今日は仲良しの皆さんと散歩に出かけました。わたしより10 歳から20歳は若い人ばかりです。その中にお母さんを連れてきていた人がいました。お母さんは89歳で、初期の認知症を患っていらっしゃいます。今ではニューヨークのアパートで暮らすことも、大学で教えることもできなくなってしまい、仕方なく娘さんの暮らすマサチューセッツ州へ引っ越してきたそうです。母娘どちらにとっても、大変な毎日です。娘さんはお母さんを看るために自分のプライバシーと友だちづきあいをあきらめました。お母さんは恐怖と混乱をきたしていて、一筋縄ではいきません。お母さんはなんでも自分でこなしていた都会での暮らしを離れて、ひどく落ち込んでいるのです。

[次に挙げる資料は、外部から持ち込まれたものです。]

(** * graph_search.py: grid map, search nodes and the priority frontier

    A shallow embedding of [src/graph_search.py] and of the parts of the
    Python runtime it relies on (tuple comparison, [list.remove],
    [set.remove], numpy indexing and [Lib/heapq.py]).

    Conventions of the embedding:
    - Python 3 semantics.  Integers are [Z]; costs are taken to be
      integers (the default [cost=0] of [SearchNode]).
    - A call that may raise returns an [outcome]; objects mutated in place
      ([self] of [GridMap] and of [PriorityQ], the list handed to
      [heapq]) are threaded explicitly, and the state reached when an
      exception escapes is returned together with the exception.
    - [print] appends one record to an explicit standard output.
    - Text is ASCII. *)

From Stdlib Require Import ZArith Lia Ascii String.
From stdpp Require Import base list gmap strings sorting.

Local Open Scope Z_scope.

(** ** Python runtime: exceptions, results, standard output *)

Inductive exn : Type :=
  | IndexError
  | TypeError
  | ValueError
  | KeyError
  | RecursionError
  | UserError (cls : string).

Inductive outcome (A : Type) : Type :=
  | Ok (a : A)
  | Raise (e : exn).
Arguments Ok {A} a.
Arguments Raise {A} e.

Definition is_ok {A} (o : outcome A) : bool :=
  match o with Ok _ => true | Raise _ => false end.
(** [CohereReranker.__init__] (cohere.py:20-41).  [_cohere_installed] is the
    module-level flag set by the guarded import (cohere.py:4-9).  [top_n]
    and [threshold] arrive as an [int] and a [float], on which [int(..)]
    and [float(..)] are the identity. *)
Definition __init__ (_cohere_installed : bool)
    (api_key : option string) (model_name : string)
    (top_n : Z) (threshold : float) : M world CohereReranker :=
  if negb _cohere_installed then
    raise (ImportError import_error_message)
  else
    client ← new_Client api_key;
    mret {| _client := client;
            _model_name := model_name;
            _top_n := top_n;
            _threshold := threshold |}.

(** [doc.text] *)
Definition get_text (a : addr) : M world string :=
  fun w =>
    match heap w !! a with
    | Some d => (w, Ok (text d))
    | None => (w, Raise DanglingReference)
    end.

(** [deepcopy(doc)]: a new object with the same contents. *)
Definition deepcopy (a : addr) : M world addr :=
  fun w =>
    match heap w !! a with
    | Some d => ({| heap := heap w ++ [d]; events := events w |}, Ok (length (heap w)))
    | None => (w, Raise DanglingReference)
    end.

(** [doc.score = s]: an update of the object in place. *)
Definition set_score (a : addr) (s : float) : M world unit :=
  fun w =>
    match heap w !! a with
    | Some d => ({| heap := <[a := with_score d s]> (heap w); events := events w |}, Ok tt)
    | None => (w, Raise DanglingReference)
    end.

(** [r.relevance_score >= self._threshold] on Python floats (IEEE 754
    binary64). *)
Definition above_threshold (self : CohereReranker) (r : RerankResult) : bool :=
  PrimFloat.leb (_threshold self) (relevance_score r).

(** The inner loop of [rerank] (cohere.py:52-55). *)
Fixpoint rerank_docs (self : CohereReranker) (q_docs : list addr)
    (response : list RerankResult) (reranked_docs : list addr)
    : M world (list addr) :=
  match response with
  | [] => mret reranked_docs
  | r :: response' =>
      if above_threshold self r then
        a ← getitem q_docs (index r);
        c ← deepcopy a;
        let reranked_docs := reranked_docs ++ [c] in
        last ← getitem reranked_docs (-1);
        _ ← set_score last (relevance_score r);
        rerank_docs self q_docs response' reranked_docs
      else
        rerank_docs self q_docs response' reranked_docs
  end.

Definition request_of (self : CohereReranker) (q : string) (texts : list string)
    : rerank_request :=
  {| req_query := q;
     req_documents := texts;
     req_top_n := _top_n self;
     req_model := _model_name self |}.

(** The outer loop of [rerank] (cohere.py:45-58). *)
Fixpoint rerank_loop (self : CohereReranker) (results : list KBQueryResult)
    (reranked : list KBQueryResult) : M world (list KBQueryResult) :=
  match results with
  | [] => mret reranked
  | q_res :: results' =>
      texts ← comprehension get_text (documents q_res);
      response ← call_rerank (_client self) (request_of self (query q_res) texts);
      reranked_docs ← rerank_docs self (documents q_res) response [];
      rerank_loop self results'
        (reranked ++ [{| query := query q_res; documents := reranked_docs |}])
  end.

(** [CohereReranker.rerank] (cohere.py:43-59). *)
Definition rerank (self : CohereReranker) (results : list KBQueryResult)
    : M world (list KBQueryResult) :=
  rerank_loop self results [].

(** *** What the claims about [rerank] say *)

(** Every reference held by the input is live in the store [h]. *)
Definition live_results (h : list KBDocChunkWithScore)
    (results : list KBQueryResult) : Prop :=
  Forall (λ q, Forall (λ a, is_Some (h !! a)) (documents q)) results.

(** The object at [a'] in the store [h'] is a copy, made after [h], of the
    document of [q_docs] that the response entry [r] points to: it has the
    text and the other fields of that document, and its score is the
    entry's relevance score. *)
Definition kept_copy (h h' : list KBDocChunkWithScore) (q_docs : list addr)
    (r : RerankResult) (a' : addr) : Prop :=
  ∃ a d d', py_index q_docs (index r) = Some a ∧
            h !! a = Some d ∧
            h' !! a' = Some d' ∧
            text d' = text d ∧
            rest d' = rest d ∧
            score d' = relevance_score r ∧
            (length h ≤ a')%nat.
Definition example_scopes : list ScopeItem :=
  let foo := iexpression {| name := "foo"; available := true; reference := 0 |} None in
  let b := iexpression {| name := "b"; available := true; reference := 7 |} (Some [foo]) in
  let a := iexpression {| name := "Object a"; available := true; reference := 6 |} (Some [b]) in
  let b' := iexpression {| name := "b"; available := true; reference := 8 |} (Some []) in
  [ several [ {| expensive := false; scope_getChildren := Some [a; b'] |};
              {| expensive := true; scope_getChildren := Some [a] |} ];
    one {| expensive := false; scope_getChildren := None |} ].

End DebugHoverTree.

(** ** The other command line actions: [UninstallAction], [DarwinCLIHelper] *)

Module UninstallAction.
Import CLI.

Definition success_message (env : Env) : Message :=
  {| text := "Shortcut '" +:+ applicationName env
             +:+ "' successfully uninstalled from PATH.";
     actions := [] |}.

Definition run (env : Env) : Promise unit :=
  catch (perform (pfs_unlink (target env))) (ignore "ENOENT" tt) ;;;
  perform (messageService_show Info (success_message env)).

End UninstallAction.

Module DarwinCLIHelper.
Import CLI.

Definition update_message : Message :=
  {| text := "Code needs to update the command line launcher. Would you like to do this now?";
     actions := ["later"; "now"] |}.

(** The constructor: [installAction.checkLegacy().done(files => ...)] *)
Definition constructor (env : Env) : Promise unit :=
  files <- checkLegacy env ;;
  if (0 <? length files)%nat
  then perform (messageService_show Info update_message)
  else resolved tt.

End DarwinCLIHelper.

Module CLITraces.
Import CLI.

(** The events that change the system: removing or making the link, and the
    privileged shell command. *)
Definition modifies (e : Event) : bool :=
  match e with
  | event c _ =>
      match c with
      | pfs_unlink _ | pfs_symlink _ _ | cp_exec _ => true
      | _ => false
      end
  end.

Definition is_show (e : Event) : bool :=
  match e with
  | event c _ => match c with messageService_show _ _ => true | _ => false end
  end.

(** The three reads of [checkLegacy], as answered from [w]. *)
Definition legacy_reads {W : Type} (h : Handler W) (env : Env) (w : W) : list Event :=
  let f1 := path_join (homedir env) ".bash_profile" in
  let f2 := path_join (homedir env) ".bashrc" in
  let f3 := path_join (homedir env) ".zshrc" in
  let a1 := h _ (pfs_readFile f1 "utf8") w in
  let a2 := h _ (pfs_readFile f2 "utf8") a1.2 in
  let a3 := h _ (pfs_readFile f3 "utf8") a2.2 in
  [event (pfs_readFile f1 "utf8") a1.1; event (pfs_readFile f2 "utf8") a2.1;
   event (pfs_readFile f3 "utf8") a3.1].

(** What the three reads answer. *)
Definition legacy_answers {W : Type} (h : Handler W) (env : Env) (w : W)
  : list (Outcome string) :=
  let f1 := path_join (homedir env) ".bash_profile" in
  let f2 := path_join (homedir env) ".bashrc" in
  let f3 := path_join (homedir env) ".zshrc" in
  let a1 := h _ (pfs_readFile f1 "utf8") w in
  let a2 := h _ (pfs_readFile f2 "utf8") a1.2 in
  let a3 := h _ (pfs_readFile f3 "utf8") a2.2 in
  [a1.1; a2.1; a3.1].

(** A file system whose [~/.bashrc] may not be read. *)
Definition locked_handler : Handler FS :=
  fun X c =>
    match c in Command X return FS -> Outcome X * FS with
    | pfs_readFile path _ => fun fs =>
        if String.eqb path "/Users/me/.bashrc"
        then (Err (SystemError "EACCES"), fs)
        else example_handler _ (pfs_readFile path "utf8") fs
    | c => example_handler _ c
    end.

(** A file system with the link in place. *)
Definition installed_fs : FS :=
  {| binFolder := true; link := Some "/Applications/Code.app/bin/code"; profiles := [] |}.

End CLITraces.

(* ===================================================================== *)
(** * Part II: properties                                                 *)
(* ===================================================================== *)

(** ** Strings *)

Section JSStringFacts.
Import JSString.

Lemma append_String c s t : String c s +:+ t = String c (s +:+ t).
Proof. reflexivity. Qed.

Lemma prefix_occurs search : forall s,
  String.prefix search s = true <-> exists after, s = search +:+ after.
Proof.
  induction search as [|c search IH]; intros s.
  - split; [intros _; by exists s | intros _; by destruct s].
  - destruct s as [|c' s]; simpl.
    + split; [discriminate | intros [after H]; rewrite append_String in H; discriminate].
    + destruct (Ascii.ascii_dec c c') as [<-|Hne].
      * rewrite IH. split; intros [after H]; exists after;
          rewrite append_String in *; congruence.
      * split; [discriminate | intros [after H]; rewrite append_String in H; congruence].
Qed.

Lemma occurs_at_0 s search : occurs_at s search 0 <-> String.prefix search s = true.
Proof.
  rewrite prefix_occurs. unfold occurs_at. split.
  - intros (before & after & -> & Hlen). destruct before; [|discriminate].
    by exists after.
  - intros [after ->]. by exists "", after.
Qed.

Lemma occurs_at_S c s search i :
  occurs_at (String c s) search (S i) <-> occurs_at s search i.
Proof.
  unfold occurs_at. split.
  - intros (before & after & Heq & Hlen). destruct before as [|c' before]; [discriminate|].
    rewrite append_String in Heq. simpl in Hlen. exists before, after. split; congruence.
  - intros (before & after & -> & Hlen). exists (String c before), after.
    split; [reflexivity | simpl; congruence].
Qed.

Lemma occurs_at_empty search i : occurs_at "" search i -> i = 0%nat.
Proof.
  intros (before & after & Heq & Hlen). destruct before; [by symmetry | discriminate].
Qed.

Lemma indexOf_from_unfold s search i :
  indexOf_from s search i
  = if String.prefix search s then i
    else match s with
         | EmptyString => -1
         | String _ rest => indexOf_from rest search (i + 1)
         end.
Proof. by destruct s. Qed.

(** [indexOf] finds the first occurrence, and answers [-1] only when there
    is none. *)
Lemma indexOf_from_spec search : forall s i,
  0 <= i ->
  (indexOf_from s search i = -1 /\ forall j, ~ occurs_at s search j)
  \/ (exists k, indexOf_from s search i = i + Z.of_nat k
                /\ occurs_at s search k
                /\ forall j, occurs_at s search j -> (k <= j)%nat).
Proof.
  induction s as [|c s IH]; intros i Hi; rewrite indexOf_from_unfold.
  - destruct (String.prefix search "") eqn:E.
    + right. exists 0%nat. split; [lia|]. split; [by apply occurs_at_0 | intros; lia].
    + left. split; [reflexivity|]. intros j Hj.
      pose proof (occurs_at_empty _ _ Hj). subst j. apply occurs_at_0 in Hj. congruence.
  - destruct (String.prefix search (String c s)) eqn:E.
    + right. exists 0%nat. split; [lia|]. split; [by apply occurs_at_0 | intros; lia].
    + assert (H0 : ~ occurs_at (String c s) search 0)
        by (rewrite occurs_at_0; congruence).
      destruct (IH (i + 1) ltac:(lia)) as [[Hr Hnone]|(k & Hr & Hk & Hmin)].
      * left. split; [exact Hr|]. intros [|j] Hj; [by apply H0|].
        apply occurs_at_S in Hj. by apply (Hnone j).
      * right. exists (S k). split; [lia|]. split; [by apply occurs_at_S|].
        intros [|j] Hj; [by destruct H0|]. apply occurs_at_S in Hj.
        apply Hmin in Hj. lia.
Qed.
(** X22. Entering COOL honours the reverse-cycle exemption of the
    heater: with "heater" listed in [reverse_cycle] no heater-off
    command is sent (the heater having an entity id of its own); with
    "heater" not listed and a device active, the heater-off command is
    sent. *)
Theorem cool_entry_reverse_cycle :
  forall (hass : Hass) (self : Thermostat) (h : string),
    heater_entity_id self = Some h ->
    cooler_entity_id self <> Some h ->
    fan_entity_id self <> Some h ->
    dryer_entity_id self <> Some h ->
    let tr := trace_of (async_set_hvac_mode hass HVAC_MODE_COOL self) in
    (rc_absent self REVERSE_CYCLE_IS_HEATER = false ->
     ~ In (Call SERVICE_TURN_OFF h) tr)
    /\ (rc_absent self REVERSE_CYCLE_IS_HEATER = true ->
        _is_device_active hass self = true ->
        In (Call SERVICE_TURN_OFF h) tr).
Proof.
  intros hass self h Hh Hk Hf Hd tr. subst tr.
  rewrite is_device_active_any_on. unfold trace_of. unfold_requests.
  destruct self; cbn in Hh, Hk, Hf, Hd |- *. subst.
  split.
  - intros Hrc.
    repeat (unfold_m; cbn; rewrite ?is_device_active_any_on, ?Hrc; cbn;
            try case_cond);
      name_evaluation cool_events;
      rewrite ?in_app_iff; cbn;
      intros HIn; repeat (destruct HIn as [HIn | HIn]);
      try contradiction; try congruence;
      try (specialize (Hev _ HIn eq_refl); cbn in Hev;
           destruct Hev; congruence).
  - intros Hrc Hact.
    repeat (unfold_m; cbn; rewrite ?is_device_active_any_on, ?Hrc, ?Hact; cbn;
            try case_cond);
      name_evaluation cool_events;
      try discriminate; rewrite ?in_app_iff; cbn; auto 10.
Qed.

Transparent _async_control_heating.

Lemma cool_entry_reverse_cycle_witness :
  let self := set_cur_temp (Some 25.0%float) home in
  let hass := heater_on 0 in
  (heater_entity_id self = Some "switch.heater"
   /\ rc_absent self REVERSE_CYCLE_IS_HEATER = true
   /\ _is_device_active hass self = true)
  /\ In (Call SERVICE_TURN_OFF "switch.heater")
        (trace_of (async_set_hvac_mode hass HVAC_MODE_COOL self)).
Proof.
  split.
  - repeat split.
  - apply (proj2 (cool_entry_reverse_cycle (heater_on 0)
                    (set_cur_temp (Some 25.0%float) home) "switch.heater" eq_refl
                    ltac:(discriminate) ltac:(discriminate) ltac:(discriminate)));
      reflexivity.
Defined.

(** X23. The legacy forms of [reverse_cycle]: a list with exactly one
    [True] becomes "heater, cooler" (both exempt, fan and dehumidifier
    not); otherwise a list with exactly one [False] becomes empty, so
    that any entity named beside the [False] loses its exemption;
    every other list is kept as it is. *)
Theorem init_legacy_reverse_cycle :
  forall (c : Config) (t : Thermostat),
    __init__ c = Normal t ->
    let trues := Py.list_count rc_eqb (RcBool true) (CONF_REVERSE_CYCLE c) in
    let falses := Py.list_count rc_eqb (RcBool false) (CONF_REVERSE_CYCLE c) in
    (trues = 1 ->
     rc_absent t REVERSE_CYCLE_IS_HEATER = false
     /\ rc_absent t REVERSE_CYCLE_IS_COOLER = false
     /\ rc_absent t REVERSE_CYCLE_IS_FAN = true
     /\ rc_absent t REVERSE_CYCLE_IS_DRYER = true)
    /\ (trues <> 1 -> falses = 1 ->
        forall x, rc_absent t x = true)
    /\ (trues <> 1 -> falses <> 1 ->
        reverse_cycle t = CONF_REVERSE_CYCLE c).
Proof.
  intros c t Hinit trues falses. subst trues falses.
  unfold __init__ in Hinit.
  destruct (init_hvac_list c); [| discriminate].
  injection Hinit as <-.
  unfold rc_absent. cbn [reverse_cycle].
  split; [| split].
  - intros ->. cbn. repeat split.
  - intros Ht Hf. apply Nat.eqb_neq in Ht. rewrite Ht, Hf. cbn. reflexivity.
  - intros Ht Hf. apply Nat.eqb_neq in Ht, Hf. rewrite Ht, Hf. reflexivity.
Qed.

Lemma init_legacy_reverse_cycle_witness :
  let c := mkConfig "t" (Some "switch.heater") (Some "switch.cooler") "sensor.t"
             (Some "switch.fan") Neutral None Neutral
             [REVERSE_CYCLE_IS_COOLER; RcBool false]
             None None None None 0.3%float 0.3%float None None None None
             FAN_MODE_AUTO "C" in
  (exists t, __init__ c = Normal t)
  /\ rc_absent (configured c) REVERSE_CYCLE_IS_COOLER = true.
Proof.
  intros c. split.
  - eexists. reflexivity.
  - apply (proj1 (proj2 (init_legacy_reverse_cycle c (configured c) eq_refl))).
    + discriminate.
    + reflexivity.
Defined.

困ったことに、わたしはいつの間にかそのお母さんとふたりきりでたっぷり1時間もの間、一緒に歩くことになったのです。というのも、お母さんはわたしと同じくらい元気よく足を踏み出し、大きな歩幅で歩きだしたからです。他のみんなはのんびり後方ですっかりおしゃべりに夢中で、どんどん距離ができてしまいました。わたしはこの初対面の高齢女性とふたりきりで歩き続けるうちに、だんだんイライラしていきました。もっと若い友人たちと一緒に歩きたかったのに、こんな羽目になるとは、逃げ場がありません。お母さんの昔話に耳を傾け続けました。昔の記憶は鮮明なように見えましたが、でも数分もすると、今しがた話したばかりのことが記憶から抜け落ちてしまっているのです。